Des White Stripes les Naast en ont retenu l'obsession vintage, des Libertines le dandysme élégamment délabré et de la scène britannique des sixties le son. Attitude foncièrement rétrograde, donc scandaleuse, paradoxalement rendue possible par l'offre et l'accessibilité que ne pouvait offrir qu' Internet. L'album passe à la vitesse d'un TGV à plein régime (24 minutes et des poussières au compteur), la basse est dédaignée au profit du Farsifa, le son grésille comme un vieux 33 tours, on sent bien que les petits gars ont attentivement écouté les compilations Nuggets (Seeds, Remains en tête) et appliquent points par points le dogme. Pourtant Antichambre balaie tout cynisme. Premier single, "Mauvais Garçon" est une véritable bourrasque, une exaltation adolescente et frondeuse telle qu'on en entend trop peu. Gustave claironne comme s'il avait un flingue braqué sur la nuque, prenant la mélodie à la gorge, quitte à se montrer éreintant sur la longueur. Les choeurs se chargent d'aciduler une production rêche ("Derrière cette porte", "Coeur de glace").
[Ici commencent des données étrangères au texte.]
(** * eva-core: the plan runner and its orchestrator

    A shallow embedding of [domain/plan.ts] ([makePlan], [runPlan]) and of
    [runtime/orchestrator.ts] ([Orchestrator.run]), together with the parts
    of [util/result], [domain/ids] and [spi/telemetry] they rely on.

    JavaScript specifics are written out: values of type [unknown] are a
    small inductive type of JavaScript values, a function that may throw
    returns a completion record, the mutable [StepContext] is threaded
    through the actions, and the calls made to step functions and to the
    telemetry sink are recorded in an event log (what a call spy sees). *)

From Stdlib Require Import String Ascii List ZArith Lia Bool.
From Stdlib Require Import Decimal DecimalString DecimalNat.
From Stdlib Require Import Sorted.
Import ListNotations.
Open Scope string_scope.

(** ** JavaScript values *)

Module Js.

#[local] Set Warnings "-register-all".

(** [Number.MAX_SAFE_INTEGER], 2^53 - 1. *)
Definition max_safe_integer : Z := 9007199254740991.

(** [Number.isSafeInteger] on an integer. *)
Definition is_safe_integer (n : Z) : bool := (Z.abs n <=? max_safe_integer)%Z.

(** Values of static type [unknown]/[any].  [VNum n] is the Number [n], a
    safe integer (the only Numbers of the model: on those [String] prints
    the plain decimal numeral); [VError m] is [new Error(m)] and
    [VTypeError m] is [new TypeError(m)]; [VObject] is an object whose
    prototype is [Object.prototype] and whose own properties are the given
    data properties (first binding of a key wins). *)
Inductive Value : Type :=
| VUndefined
| VNull
| VBool (b : bool)
| VNum (n : Z) (safe : is_safe_integer n = true)
| VStr (s : string)
| VError (message : string)
| VTypeError (message : string)
| VObject (props : list (string * Value)).

(** A completion record: the evaluation returned normally or threw. *)
Inductive Completion (A : Type) : Type :=
| Normal (a : A)
| Throw (e : Value).
Arguments Normal {A} a.
Arguments Throw {A} e.

(** The Number [n] when [n] is a safe integer.  Integers that are not safe
    are not values of the model; they are pinned to the largest safe
    integer so that the function is total. *)
Definition js_number (n : Z) : Value :=
  (if is_safe_integer n as b return (is_safe_integer n = b -> Value)
   then fun safe => VNum n safe
   else fun _ => VNum max_safe_integer eq_refl) eq_refl.

(** [l.length] of an array.  An array has at most 2^32 - 1 elements, so its
    length is a safe integer and [js_number] is the identity on it. *)
Definition js_length {A : Type} (l : list A) : Value :=
  js_number (Z.of_nat (length l)).

Fixpoint lookup (k : string) (props : list (string * Value)) : Value :=
  match props with
  | [] => VUndefined
  | (k', v) :: rest => if String.eqb k k' then v else lookup k rest
  end.

(** The object has an own property named [k]. *)
Fixpoint has_own (k : string) (props : list (string * Value)) : bool :=
  match props with
  | [] => false
  | (k', _) :: rest => String.eqb k k' || has_own k rest
  end.

(** [v?.[k]]: property read with optional chaining, for a key that
    [Object.prototype] does not define (the code reads [message]). *)
Definition js_opt_get (v : Value) (k : string) : Value :=
  match v with
  | VError m | VTypeError m => if String.eqb k "message" then VStr m else VUndefined
  | VObject props => lookup k props
  | _ => VUndefined
  end.

(** ToBoolean. *)
Definition js_truthy (v : Value) : bool :=
  match v with
  | VUndefined | VNull => false
  | VBool b => b
  | VNum n _ => negb (Z.eqb n 0)
  | VStr s => negb (String.eqb s "")
  | VError _ | VTypeError _ | VObject _ => true
  end.

(** [a || b], both operands already evaluated. *)
Definition js_or (a b : Value) : Value := if js_truthy a then a else b.

(** The TypeError of ToPrimitive when neither [toString] nor [valueOf]
    yields a primitive.  The specification fixes the kind of the error, the
    engine its text; the text is V8's. *)
Definition cannot_convert : Value :=
  VTypeError "Cannot convert object to primitive value".

(** [String(v)].  For an object, ToPrimitive with hint string calls
    [toString] and then [valueOf]: without an own [toString] the inherited
    one answers ["[object Object]"]; an own [toString] is a data property
    of the model, hence not callable, and [valueOf] (own, not callable, or
    inherited, returning the object itself) yields no primitive either, so
    the conversion throws a TypeError. *)
Definition js_String (v : Value) : Completion string :=
  match v with
  | VUndefined => Normal "undefined"
  | VNull => Normal "null"
  | VBool true => Normal "true"
  | VBool false => Normal "false"
  | VNum n _ => Normal (NilZero.string_of_int (Z.to_int n))
  | VStr s => Normal s
  | VError m => Normal (if String.eqb m "" then "Error" else "Error: " ++ m)
  | VTypeError m => Normal (if String.eqb m "" then "TypeError" else "TypeError: " ++ m)
  | VObject props =>
      if has_own "toString" props then Throw cannot_convert
      else Normal "[object Object]"
  end.

(** The numeral spliced into a template literal for an array index. *)
Definition nat_to_string (n : nat) : string :=
  NilEmpty.string_of_uint (Nat.to_uint n).

End Js.
Export Js.

(** ** util/result *)

Module Result.

Inductive Result (T E : Type) : Type :=
| Ok (value : T)
| Err (error : E).
Arguments Ok {T E} value.
Arguments Err {T E} error.

(** Modelled from the spec: [util/result.js] is not among the sources, only
    its declarations are.  Section 6 gives the tagged union
    [{ ok: true, value } | { ok: false, error }]; [ok] and [err] build its
    two variants and [unwrap] returns the value or throws the error. *)
Definition ok {T E : Type} (value : T) : Result T E := Ok value.

Definition err {T E : Type} (error : E) : Result T E := Err error.

Definition unwrap {T : Type} (r : Result T Value) : Completion T :=
  match r with
  | Ok v => Normal v
  | Err e => Throw e
  end.

(** The [ok] discriminant of a Result. *)
Definition is_ok {T E : Type} (r : Result T E) : bool :=
  match r with
  | Ok _ => true
  | Err _ => false
  end.

End Result.
Export Result.

(** ** domain/ids *)

Module Ids.

Definition PlanId : Type := string.
Definition StepId : Type := string.
Definition EventId : Type := string.

Definition asPlanId (s : string) : PlanId := s.
Definition asStepId (s : string) : StepId := s.
Definition asEventId (s : string) : EventId := s.

End Ids.
Export Ids.

(** ** domain/plan: the data model *)

(** [vars: Record<string, unknown>], own properties in insertion order. *)
Record StepContext : Type := mkContext {
  vars : list (string * Value)
}.

(** What awaiting [action(ctx)] yields: the promise resolved with a Result,
    or the call threw / the promise rejected. *)
Inductive Settled : Type :=
| Resolved (r : Result (option Value) Value)
| Rejected (e : Value).

(** An action receives the shared context, may mutate [ctx.vars], and
    settles.  The context it leaves behind is the first component. *)
Definition Action : Type := StepContext -> StepContext * Settled.

(** A gating predicate reads the context and returns a boolean or throws. *)
Definition When : Type := StepContext -> Completion bool.

Record Step : Type := mkStep {
  step_id : StepId;
  step_name : string;
  step_action : Action;
  step_when : option When
}.

(** The [id] member of an element handed to [makePlan]: missing
    ([undefined]), [null], or a string. *)
Inductive IdField : Type :=
| IdUndefined
| IdNull
| IdString (s : StepId).

Record StepSpec : Type := mkSpec {
  spec_id : IdField;
  spec_name : string;
  spec_action : Action;
  spec_when : option When
}.

Record Plan : Type := mkPlan {
  plan_id : PlanId;
  plan_name : string;
  plan_steps : list Step
}.

(** [a ?? b] on an id: only [null] and [undefined] fall through. *)
Definition nullish_or (a : IdField) (b : StepId) : StepId :=
  match a with
  | IdString s => s
  | IdUndefined | IdNull => b
  end.

(** The template literal [`${name}-s${i + 1}`]. *)
Definition auto_id (name : string) (i : nat) : StepId :=
  asStepId (name ++ "-s" ++ nat_to_string (i + 1)).

(** [steps.map((s, i) => ...)] of [makePlan], [i] being the index of the
    head of [steps]. *)
Fixpoint normalize (name : string) (i : nat) (steps : list StepSpec) : list Step :=
  match steps with
  | [] => []
  | s :: rest =>
      {| step_id := nullish_or (spec_id s) (auto_id name i);
         step_name := spec_name s;
         step_action := spec_action s;
         step_when := spec_when s |} :: normalize name (S i) rest
  end.

Definition makePlan (name : string) (steps : list StepSpec) : Plan :=
  {| plan_id := asPlanId name; plan_name := name; plan_steps := normalize name 0 steps |}.

(** ** domain/plan: the runner *)

(** One element of the run summary, [{ id, ok }]. *)
Record SummaryEntry : Type := mkEntry {
  entry_id : StepId;
  entry_ok : bool
}.

(** The value of a successful run, [{ steps: summary }]. *)
Record RunValue : Type := mkRunValue {
  steps : list SummaryEntry
}.

Definition RunResult : Type := Result RunValue Value.

(** Attributes of a telemetry call, [Record<string, unknown>]. *)
Definition Attrs : Type := list (string * Value).

(** The event log.  [EvWhen i] and [EvAction i] record that the predicate,
    respectively the action, of the step at position [i] (0-based) of
    [plan.steps] was called; [EvInfo] and [EvError] record a call of the
    telemetry method of that name. *)
Inductive Event : Type :=
| EvWhen (i : nat)
| EvAction (i : nat)
| EvInfo (msg : string) (attrs : Attrs)
| EvError (msg : string) (attrs : Attrs).

(** The locals of [runPlan] ([ctx], [summary]) and the event log. *)
Record LoopState : Type := mkLoop {
  ls_ctx : StepContext;
  ls_summary : list SummaryEntry;
  ls_trace : list Event
}.

Definition log (ev : Event) (st : LoopState) : LoopState :=
  {| ls_ctx := ls_ctx st; ls_summary := ls_summary st; ls_trace := ls_trace st ++ [ev] |}.

(** [summary.push(entry)]. *)
Definition push (entry : SummaryEntry) (st : LoopState) : LoopState :=
  {| ls_ctx := ls_ctx st; ls_summary := ls_summary st ++ [entry]; ls_trace := ls_trace st |}.

(** The action left the shared context as [ctx]. *)
Definition with_ctx (ctx : StepContext) (st : LoopState) : LoopState :=
  {| ls_ctx := ctx; ls_summary := ls_summary st; ls_trace := ls_trace st |}.

(** How one iteration of the [for] loop ends: [continue] / fall through,
    [return r], or an exception leaving [runPlan]. *)
Inductive Control : Type :=
| Continue
| Return (r : RunResult)
| Raise (e : Value).

(** The error of a failed run:
    [{ message: `Step failed: ${s.name}`, cause: r.error }]. *)
Definition step_failed (s : Step) (cause : Value) : Value :=
  VObject [("message", VStr ("Step failed: " ++ step_name s)); ("cause", cause)].

(** Lines 47-49: [await s.action(ctx)], push the entry, return on failure. *)
Definition run_action (i : nat) (s : Step) (st : LoopState) : LoopState * Control :=
  let (ctx', settled) := step_action s (ls_ctx st) in
  let st1 := log (EvAction i) (with_ctx ctx' st) in
  match settled with
  | Rejected e => (st1, Raise e)
  | Resolved r =>
      let st2 := push {| entry_id := step_id s; entry_ok := is_ok r |} st1 in
      match r with
      | Ok _ => (st2, Continue)
      | Err e => (st2, Return (err (step_failed s e)))
      end
  end.

(** The loop body for the step at position [i]: lines 43-49. *)
Definition loop_body (i : nat) (s : Step) (st : LoopState) : LoopState * Control :=
  match step_when s with
  | None => run_action i s st
  | Some w =>
      let st1 := log (EvWhen i) st in
      match w (ls_ctx st) with
      | Throw e => (st1, Raise e)
      | Normal false => (push {| entry_id := step_id s; entry_ok := true |} st1, Continue)
      | Normal true => run_action i s st1
      end
  end.

(** [for (const s of plan.steps) ...], [i] being the position of the head. *)
Fixpoint for_of (i : nat) (todo : list Step) (st : LoopState) : LoopState * Control :=
  match todo with
  | [] => (st, Continue)
  | s :: rest =>
      match loop_body i s st with
      | (st', Continue) => for_of (S i) rest st'
      | stop => stop
      end
  end.

Definition init_ctx : StepContext := {| vars := [] |}.

Definition init_state : LoopState :=
  {| ls_ctx := init_ctx; ls_summary := []; ls_trace := [] |}.

(** [runPlan]: the state in which the function is left (its locals and the
    log) and its completion: the Result the promise resolves with, or the
    value it rejects with. *)
Definition runPlan (plan : Plan) : LoopState * Completion RunResult :=
  match for_of 0 (plan_steps plan) init_state with
  | (st, Continue) => (st, Normal (ok {| steps := ls_summary st |}))
  | (st, Return r) => (st, Normal r)
  | (st, Raise e) => (st, Throw e)
  end.

(** ** spi/telemetry *)

(** The [Telemetry] capability set.  Each method returns [void]; [None] is a
    normal return and [Some e] is the method throwing [e].  [startSpan] is
    not used by the orchestrator and is left out. *)
Record Telemetry : Type := mkTelemetry {
  tel_info : string -> Attrs -> option Value;
  tel_warn : string -> Attrs -> option Value;
  tel_error : string -> Attrs -> option Value
}.

Definition NoopTelemetry : Telemetry :=
  {| tel_info := fun _ _ => None;
     tel_warn := fun _ _ => None;
     tel_error := fun _ _ => None |}.

(** ** runtime/orchestrator *)

(** Code that appends to the event log and returns or throws. *)
Definition Eff (A : Type) : Type := list Event -> list Event * Completion A.

Definition ret {A : Type} (a : A) : Eff A := fun tr => (tr, Normal a).

Definition bind {A B : Type} (m : Eff A) (k : A -> Eff B) : Eff B :=
  fun tr =>
    match m tr with
    | (tr', Normal a) => k a tr'
    | (tr', Throw e) => (tr', Throw e)
    end.
Lemma OldStyleMiddlewareTimingMiddleware_round_trip_witness :
  trace (OldStyleMiddlewareTimingMiddleware.process_response
           (set_scout_middleware_span 0 plain_request) not_found
           (final (OldStyleMiddlewareTimingMiddleware.process_request plain_request
                     (world_started_at 0))))
  = [EStopSpan 0%nat].
Proof.
  apply (OldStyleMiddlewareTimingMiddleware_round_trip plain_request
           (set_scout_middleware_span 0 plain_request) not_found
           (world_started_at 0)
           (final (OldStyleMiddlewareTimingMiddleware.process_request plain_request
                     (world_started_at 0)))
           [EStartSpan 0%nat "Middleware" 0%nat]).
  - exists (TrackedRequest.new 0). reflexivity.
  - vm_compute. reflexivity.
Defined.

Lemma OldStyleViewMiddleware_process_exception_run (request : HttpRequest)
    (w : world) :
  let r := instance_of w in
  OldStyleViewMiddleware.process_exception request w =
  match scout_view_span request with
  | Some s =>
      if bool_decide (current_top w = Some s)
      then mkRun (Return tt)
                 (final (TrackedRequest.stop_span r
                           (add_tag r "error" (VStr "true") (with_instance w))))
                 [ETag r "error" (VStr "true"); EStopSpan r]
      else mkRun (Return tt) (with_instance w) []
  | None => mkRun (Return tt) (with_instance w) []
  end.
Proof.
  intros r. unfold OldStyleViewMiddleware.process_exception.
  destruct (scout_view_span request) as [s|].
  - destruct (bool_decide (current_top w = Some s)) eqn:Hcur.
    + eapply run_bind_return; [apply instance_run| |reflexivity].
      eapply run_bind_return; [reflexivity| |reflexivity].
      cbn [res final trace]. rewrite current_top_with_instance, Hcur.
      eapply run_bind_return; [reflexivity|apply stop_span_run|reflexivity].
    + eapply run_bind_return; [apply instance_run| |reflexivity].
      eapply run_bind_return; [reflexivity| |reflexivity].
      cbn [res final trace]. rewrite current_top_with_instance, Hcur.
      reflexivity.
  - eapply run_bind_return; [apply instance_run|reflexivity|reflexivity].
Qed.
On est vite transporté par la galette, mais au fond de la langue subsiste comme un arrière-goût de malaise.

De part et d'autre de la Manche un mouvement de balancier s'amorce. On a vu le cas des Arctic Monkeys , avares en influences mais prolixes dès lors qu'il faut parler de leur quotidien. Les Naast fonctionnent à l'inverse : il y a de la référence au mètre cube, mais absolument aucune trame pour soutenir le tout. De sa vie, de ce qui l'anime, la fausse fratrie n'a littéralement rien à dire. On ne leur demande pas de soutenir un candidat à la présidentielle, d'inciter au triage des déchets ou de militer pour le sauvetage des loutres à moustaches au Nicaragua, juste de fréquenter le monde un peu plus. Rien ne vient donner corps à leur débauche d'énergie, leur posture manque d'épaisseur, aucune ironie ou désenchantement se charge de combler l'absence de vision. D'ailleurs les textes illustrent cette vacuité effrayante, infinies variations autour des faux-semblants et des miroirs sans teint. Les Naast avancent masqués mais y'a-t-il quelque chose derrière le masque ? Enfants surdoués mais aussi flippants que les blondinets du Village des damnés, les quatre de Joinville chérissent la contradiction. C'est plutôt bon signe, assurément porteur d'une délicieuse ivresse qui risque hélas de ne durer qu'un temps.